In House is a regular column, highlighting the various publishers that have books featured and available for purchase on All Lit Up. Find out things like what sorts of books they publish, where in Canada they call home, and how they got their start.
Palimpsest Press resides in the bustling literary community of Windsor, Ontario and publishes poetry, fiction, and non-fiction titles specifically dealing with poetics, the writing life, and cultural criticism. The press publishes six to seven new titles a year.
Dawn Kresan first founded the press in 2000 with a four-year project in mind: to publish Kaleidoscope: An International Journal of Poetry. Once this project was complete Palimpsest was looking for new challenges and ways to use the knowledge gained the last four years. In 2004 their first trade poetry collection was published and by 2005 they were offering hand-bound chapbooks, including Steven Heighton’s Paper Lanterns and Christian Bök’s Triptych.

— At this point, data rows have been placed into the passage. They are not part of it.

(* ===== verification/SlabTree.v ===== *)
(** The tree of active slabs of a cache: what kern/rbtree.c is used for here. *)

From stdpp Require Import sorting.
From S2P Require Import Prelude Rbtree RbtreeInv RbtreeInsert RbtreeWalk RbtreeSpec Slab SlabAlign SlabInv SlabFrame.

Open Scope N_scope.

(** ** The order *)

Definition addr_of (sl : gmap N kmem_slab) (x : N) : option N := slab_addr <$> sl !! slab_of_node x.

Lemma cmp_insert_neg sl x y : before sl x y ↔ ∃ a b, addr_of sl x = Some a ∧ addr_of sl y = Some b ∧ a < b.
Proof.
  unfold before, addr_of, kmem_slab_cmp_insert, kmem_slab_cmp_lookup. destruct (sl !! slab_of_node x) as [s|], (sl !! slab_of_node y) as [t|]; cbn;
    [|split; [lia|intros (? & ? & ? & ? & ?); done]..].
  split.
  - intros Hlt. exists (slab_addr s), (slab_addr t). split_and!; try done. destruct (N.eqb_spec (slab_addr s) (slab_addr t)); [lia|].
    destruct (N.ltb_spec (slab_addr s) (slab_addr t)); lia.
  - intros (? & ? & [= <-] & [= <-] & Hlt). destruct (N.eqb_spec (slab_addr s) (slab_addr t)); [lia|].
    destruct (N.ltb_spec (slab_addr s) (slab_addr t)); lia.
Qed.

Lemma cmp_insert_antisym sl x y : (kmem_slab_cmp_insert sl x y < 0 ↔ 0 < kmem_slab_cmp_insert sl y x)%Z.
Proof.
  unfold kmem_slab_cmp_insert, kmem_slab_cmp_lookup. destruct (sl !! slab_of_node x) as [s|], (sl !! slab_of_node y) as [t|]; try done.
  rewrite (N.eqb_sym (slab_addr t)). destruct (N.eqb_spec (slab_addr s) (slab_addr t)); [done|].
  destruct (N.ltb_spec (slab_addr s) (slab_addr t)), (N.ltb_spec (slab_addr t) (slab_addr s)); lia.
Qed.

Lemma cmp_insert_trans sl x y z : before sl x y → before sl y z → before sl x z.
Proof. rewrite !cmp_insert_neg. intros (a & b & Ha & Hb & ?) (b' & d & Hb' & Hd & ?). exists a, d. split_and!; try done. simplify_eq. lia. Qed.

Lemma cmp_insert_ne sl sa sb s t : sl !! sa = Some s → sl !! sb = Some t → slab_addr s ≠ slab_addr t →
  kmem_slab_cmp_insert sl (sa + offsetof_tree_node) (sb + offsetof_tree_node) ≠ 0%Z.
Proof.
  intros Hs Ht Hne. unfold kmem_slab_cmp_insert, kmem_slab_cmp_lookup, slab_of_node. rewrite !N.add_sub, Hs, Ht.
  destruct (N.eqb_spec (slab_addr s) (slab_addr t)); [done|]. by destruct (_ <? _).
Qed.

(** ** Trees *)

Lemma StronglySorted_all {A} (R : A → A → Prop) (Q : A → Prop) l : (∀ x y, Q x → Q y → R x y) → Forall Q l → StronglySorted R l.
Proof. intros HR. induction 1 as [|x l Hx Hl IH]; constructor; [done|]. eapply list.Forall_impl; [done|]. auto. Qed.

Lemma Rep_some h t p x : Rep h t p → x ∈ inorder t → is_Some (h !! x).
Proof.
  revert p. induction t as [|c l IHl a r IHr]; intros p; cbn; [by intros _ ?%elem_of_nil|]. intros (Ha & Hl & Hr).
  rewrite elem_of_app, elem_of_cons. intros [?|[->|?]]; eauto.
Qed.

Lemma rb_tree_inv F l s : rb_tree F l s → rb_tree (rb_nodes s) l (RbStore (rb_root s) (rb_nodes s)) ∧
  (∀ x, x ∉ l → rb_nodes s !! x = F !! x) ∧ (∀ x, x ∈ l → is_Some (rb_nodes s !! x)).
Proof.
  intros (t & [? ? ? Hrep Hfr] & Hok & <-). split_and!; [|done|intros x; by eapply Rep_some].
  exists t. split_and!; [|done..]. by split.
Qed.

Lemma active_update sl ca sa s' x : slab_cache s' = ca →
  active_node (<[sa := s']> sl) ca x ↔ x = sa + offsetof_tree_node ∧ 0 < slab_nr_refs s' ∨ x ≠ sa + offsetof_tree_node ∧ active_node sl ca x.
Proof.
  intros Hc'. split.
  - intros (sb & t & -> & Hb & Htc & Hr). apply lookup_insert_Some in Hb as [[<- <-]|[Hne Hb]]; [by left|right]. split; [lia|by exists sb, t].
  - intros [[-> Hr]|[Hne (sb & t & -> & Hb & Htc & Hr)]]; [exists sa, s'; by rewrite lookup_insert_eq|]. exists sb, t.
    split_and!; [done| |done..]. rewrite lookup_insert_ne; [done|]. by intros ->.
Qed.

Section Tree.
Context (no : gmap N rbtree_node) (sl : gmap N kmem_slab) (ca root sa : N) (s : kmem_slab).
Context (Ht : tree_ok no sl ca root) (Hs : sl !! sa = Some s) (Hc : slab_cache s = ca).
Context (Haddr : ∀ sb t, sl !! sb = Some t → slab_cache t = ca → sb ≠ sa → slab_addr t ≠ slab_addr s).

(** Orders by address. *)
Lemma before_update s' x y : slab_addr s' = slab_addr s → before (<[sa := s']> sl) x y ↔ before sl x y.
Proof.
  intros Ha. rewrite !cmp_insert_neg. assert (∀ z, addr_of (<[sa := s']> sl) z = addr_of sl z) as E.
  { intros z. unfold addr_of. destruct (decide (slab_of_node z = sa)) as [->|]; [by rewrite lookup_insert_eq, Hs; cbn; rewrite Ha|by rewrite lookup_insert_ne]. }
  by setoid_rewrite E.
Qed.

(** It stays active, or inactive. *)
Lemma tree_same s' : slab_cache s' = ca → slab_addr s' = slab_addr s → (0 < slab_nr_refs s' ↔ 0 < slab_nr_refs s) →
  tree_ok no (<[sa := s']> sl) ca root.
Proof.
  intros Hc' Ha Hr. destruct Ht as (k & Hrb & Hsort & Hk). exists k. split_and!; [done|..].
  - eapply StronglySorted_frame; [|done]. intros x y _ _. by apply before_update.
  - intros x. rewrite active_update, Hk by done. destruct (decide (x = sa + offsetof_tree_node)) as [->|]; [|tauto].
    rewrite Hr. split; [|by intros [[_ ?]|[? _]]; [exists sa, s|done]]. intros (sb & t & E & Hb & _ & ?).
    assert (sb = sa) as -> by lia. simplify_eq. by left.
Qed.

(** A slab becomes active. *)
Lemma tree_insert_run s' : slab_cache s' = ca → slab_addr s' = slab_addr s → slab_nr_refs s = 0 → 0 < slab_nr_refs s' →
  good (sa + offsetof_tree_node) → is_Some (no !! (sa + offsetof_tree_node)) →
  ∃ t, rbtree_insert (kmem_slab_cmp_insert (<[sa := s']> sl) (sa + offsetof_tree_node)) (sa + offsetof_tree_node) (RbStore root no) = Some (tt, t) ∧
    tree_ok (rb_nodes t) (<[sa := s']> sl) ca (rb_root t) ∧
    (∀ x, ¬ active_node sl ca x → x ≠ sa + offsetof_tree_node → rb_nodes t !! x = no !! x) ∧
    (∀ x, is_Some (no !! x) → is_Some (rb_nodes t !! x)).
Proof.
  intros Hc' Ha Hr Hr' Hgood [n Hn]. destruct Ht as (l & Hrb & Hsort & Hl).
  assert (sa + offsetof_tree_node ∉ l) as Hnin.
  { rewrite Hl. intros (sb & t & E & Hb & _ & ?). assert (sb = sa) as -> by lia. simplify_eq. lia. }
  destruct (insert_sorted_run (kmem_slab_cmp_insert (<[sa := s']> sl)) no (RbStore root no) l (sa + offsetof_tree_node) n)
    as (t & l1 & l2 & Hrun & -> & Htr & Hso); try done.
  - apply cmp_insert_antisym.
  - apply cmp_insert_trans.
  - eapply StronglySorted_frame; [|done]. intros x y _ _. apply before_update, Ha.
  - intros x (sb & t & -> & Hb & Htc & Hact)%Hl. assert (sb ≠ sa). { intros ->. apply Hnin, Hl. by exists sa, t. }
    apply (cmp_insert_ne _ _ _ s' t); [by rewrite lookup_insert_eq|by rewrite lookup_insert_ne|]. rewrite Ha. intros E. by apply (Haddr sb t).
  - exists t. apply rb_tree_inv in Htr as (Htr & Hout & Hin). split_and!; [done| | |].
    + exists (l1 ++ (sa + offsetof_tree_node) :: l2). split_and!; [done..|]. intros x. rewrite active_update, <- Hl, !elem_of_app, elem_of_cons by done.
      rewrite elem_of_app in Hnin. split; [|tauto]. intros [Hx|[->|Hx]]; [right|by left|right]; (split; [intros ->; tauto|tauto]).
    + intros x Hx Hne. apply Hout. rewrite <- Hl, elem_of_app in Hx. rewrite elem_of_app, elem_of_cons. tauto.
    + intros x Hx. destruct (decide (x ∈ l1 ++ (sa + offsetof_tree_node) :: l2)); [by apply Hin|by rewrite Hout].
Qed.

(** A slab is no longer active. *)
Lemma tree_remove_run s' : slab_cache s' = ca → slab_addr s' = slab_addr s → 0 < slab_nr_refs s → slab_nr_refs s' = 0 →
  ∃ t, rbtree_remove (sa + offsetof_tree_node) (RbStore root no) = Some (tt, t) ∧
    tree_ok (rb_nodes t) (<[sa := s']> sl) ca (rb_root t) ∧
    (∀ x, ¬ active_node sl ca x → x ≠ sa + offsetof_tree_node → rb_nodes t !! x = no !! x) ∧
    (∀ x, is_Some (no !! x) → is_Some (rb_nodes t !! x)).
Proof.
  intros Hc' Ha Hr Hr'. destruct Ht as (l & Hrb & Hsort & Hl).
  assert (sa + offsetof_tree_node ∈ l) as Hin by (apply Hl; by exists sa, s).
  apply list_elem_of_split in Hin as (l1 & l2 & ->). destruct (remove_run no _ l1 _ l2 Hrb) as (t & n & Hrun & Htr).
  destruct Hrb as (rt & [Hnd _ _ _ _] & _ & E). rewrite E in Hnd. apply list.NoDup_app in Hnd as (Hnd1 & Hd & [Hx Hnd2]%list.NoDup_cons).
  exists t. apply rb_tree_inv in Htr as (Htr & Hout & Hin). split_and!; [done| | |].
  - exists (l1 ++ l2). split_and!; [done| |].
    + apply (StronglySorted_frame (before sl)); [intros x y _ _; by apply before_update|].
      apply StronglySorted_app in Hsort as (H1 & H2 & H3). apply StronglySorted_app. apply StronglySorted_inv in H3 as [H3 _].
      split_and!; [|done..]. intros x y Hx1 Hy. apply H1; [done|by right].
    + intros x. rewrite active_update, <- Hl, Hr', !elem_of_app, elem_of_cons by done. specialize (Hd (sa + offsetof_tree_node)).
      rewrite elem_of_cons in Hd. split; [|intros [[_ ?]|[? ?]]; [lia|tauto]]. intros Hx'. right. split; [intros ->; tauto|tauto].
  - intros x Hx' Hne. rewrite <- Hl, elem_of_app, elem_of_cons in Hx'. rewrite Hout by (rewrite elem_of_app; tauto). by apply lookup_insert_ne, not_eq_sym.
  - intros x Hx'. destruct (decide (x ∈ l1 ++ l2)); [by apply Hin|]. rewrite Hout by done.
    destruct (decide (x = sa + offsetof_tree_node)) as [->|]; [by rewrite lookup_insert_eq|by rewrite lookup_insert_ne].
Qed.

(** [b] is in the slab, and not past the start of a slab that is after it. *)
Lemma tree_lookup_run b : 0 < slab_nr_refs s → slab_addr s ≤ b →
  (∀ sb t, sl !! sb = Some t → slab_cache t = ca → slab_addr s < slab_addr t → b < slab_addr t) →
  rb_lookup_nearest (kmem_slab_cmp_lookup sl b) RBTREE_LEFT (RbStore root no) = Some (sa + offsetof_tree_node, RbStore root no).
Proof.
  intros Hr Hb Hafter. destruct Ht as (l & Hrb & Hsort & Hl).
  assert (sa + offsetof_tree_node ∈ l) as Hin by (apply Hl; by exists sa, s). apply list_elem_of_split in Hin as (l1 & l2 & ->).
  assert (addr_of sl (sa + offsetof_tree_node) = Some (slab_addr s)) as Hx. { unfold addr_of, slab_of_node. by rewrite N.add_sub, Hs. }
  assert (∀ y a, addr_of sl y = Some a → kmem_slab_cmp_lookup sl b y = if b =? a then 0%Z else if b <? a then (-1)%Z else 1%Z) as Hcmp.
  { intros y a. unfold addr_of, kmem_slab_cmp_lookup. intros (t & -> & ->)%fmap_Some. done. }
  apply StronglySorted_app in Hsort as (Hlt & _ & H3). apply StronglySorted_inv in H3 as [_ H3].
  assert (Forall (λ y, 0 < kmem_slab_cmp_lookup sl b y)%Z l1) as Hl1.
  { apply list.Forall_forall. intros y Hy. specialize (Hlt y _ Hy (list_elem_of_here _ _)).
    apply cmp_insert_neg in Hlt as (a & a' & Ha & Ha' & ?). simplify_eq. rewrite (Hcmp _ _ Ha).
    destruct (N.eqb_spec b a); [lia|]. destruct (N.ltb_spec b a); lia. }
  assert (Forall (λ y, kmem_slab_cmp_lookup sl b y < 0)%Z l2) as Hl2.
  { rewrite list.Forall_forall in *. intros y Hy. pose proof (H3 y Hy) as (a & a' & Ha & Ha' & ?)%cmp_insert_neg. simplify_eq. rewrite (Hcmp _ _ Ha').
    destruct (proj1 (Hl y)) as (sb & t & -> & Hsb & Htc & _); [rewrite elem_of_app, elem_of_cons; tauto|].
    unfold addr_of, slab_of_node in Ha'. rewrite N.add_sub, Hsb in Ha'. cbn in Ha'. simplify_eq. pose proof (Hafter sb t Hsb Htc).
    destruct (N.eqb_spec b (slab_addr t)); [lia|]. destruct (N.ltb_spec b (slab_addr t)); lia. }
  pose proof (Hcmp _ _ Hx) as Hcx.
  change RBTREE_LEFT with (ix false). rewrite (nearest_run _ false no _ _ Hrb).
  - do 2 f_equal. rewrite found_app, (found_none _ l1) by (eapply list.Forall_impl; [done|]; cbn; lia).
    change (found ?c (?x :: l2)) with (if (c x =? 0)%Z then Some x else found c l2). rewrite Hcx. destruct (N.eqb_spec b (slab_addr s)); [done|]. destruct (N.ltb_spec b (slab_addr s)) as [|]; [lia|]. cbn.
    rewrite (found_none _ l2) by (eapply list.Forall_impl; [done|]; cbn; lia). cbn.
    rewrite list.filter_app, (filter_all _ l1), filter_cons_True, (filter_none _ l2); [by rewrite reverse_app| |by rewrite Hcx; destruct (N.eqb_spec b (slab_addr s)); [|destruct (N.ltb_spec b (slab_addr s))]; lia|done].
    eapply list.Forall_impl; [done|]; cbn; lia.
  - unfold monotone. apply StronglySorted_app. split_and!.
    + intros x y Hx1 _. rewrite list.Forall_forall in Hl1. specialize (Hl1 x Hx1). cbn in *. lia.
    + eapply StronglySorted_all, Hl1. cbn. lia.
    + constructor; [eapply StronglySorted_all, Hl2; cbn; lia|]. eapply list.Forall_impl; [done|]. cbn. lia.
Qed.
End Tree.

By the time the late ‘00s rolled around Palimpsest Press had become firmly established, with a home on the web to showcase their growing line of titles, professional distribution through LitDistCo, and deepening ties to the Canadian literary community through their membership in the Literary Press Group. 2009 saw the publication of one of their standout titles, Kate Braid’s poetry collection
Turning Left to the Ladies, which explores the relationship between women and physical labour predominantly thought to be associated with men, namely, carpentry and construction.
Now 15 years old, Palimpsest Press has hit its stride with a new publisher at the helm, Aimee Parent Dunn, as they seek out the best new and established voices in Canadian literature. The press has a mandate to publish high quality work, with poetry that displays technical mastery, precise language, and an authentic voice, and fiction that is rich in imagery and well crafted, with a focus on character development. They are always mindful and take pride in producing beautifully designed volumes that readers will be able to keep on their shelves for years to come.
Besides producing high quality books, Palimpsest Press feels very strongly that independent Canadian presses help build and strengthen literary communities. To that end, they recently launched the Pillette Village Reading series, a monthly series in a Windsor neighbourhood called Pillette Village. The reading series will feature national readers along with local authors and provide an open mic to encourage those in the community who want to get involved in the literary scene.
Blair Trewartha reading to a crowd of over 60 at the inaugural Pillette Village Reading Series
Publisher Aimee Parent Dunn and former publisher Dawn Kresan
(Photos shared with permission of publisher Aimee Parent Dunn)
The next Pillette Village Reading series event is on January 18 at the Nancy Johns Gallery in Windsor. With readings from Jim Johnstone, Julie Cameron Gray, and Dorothy Mahoney.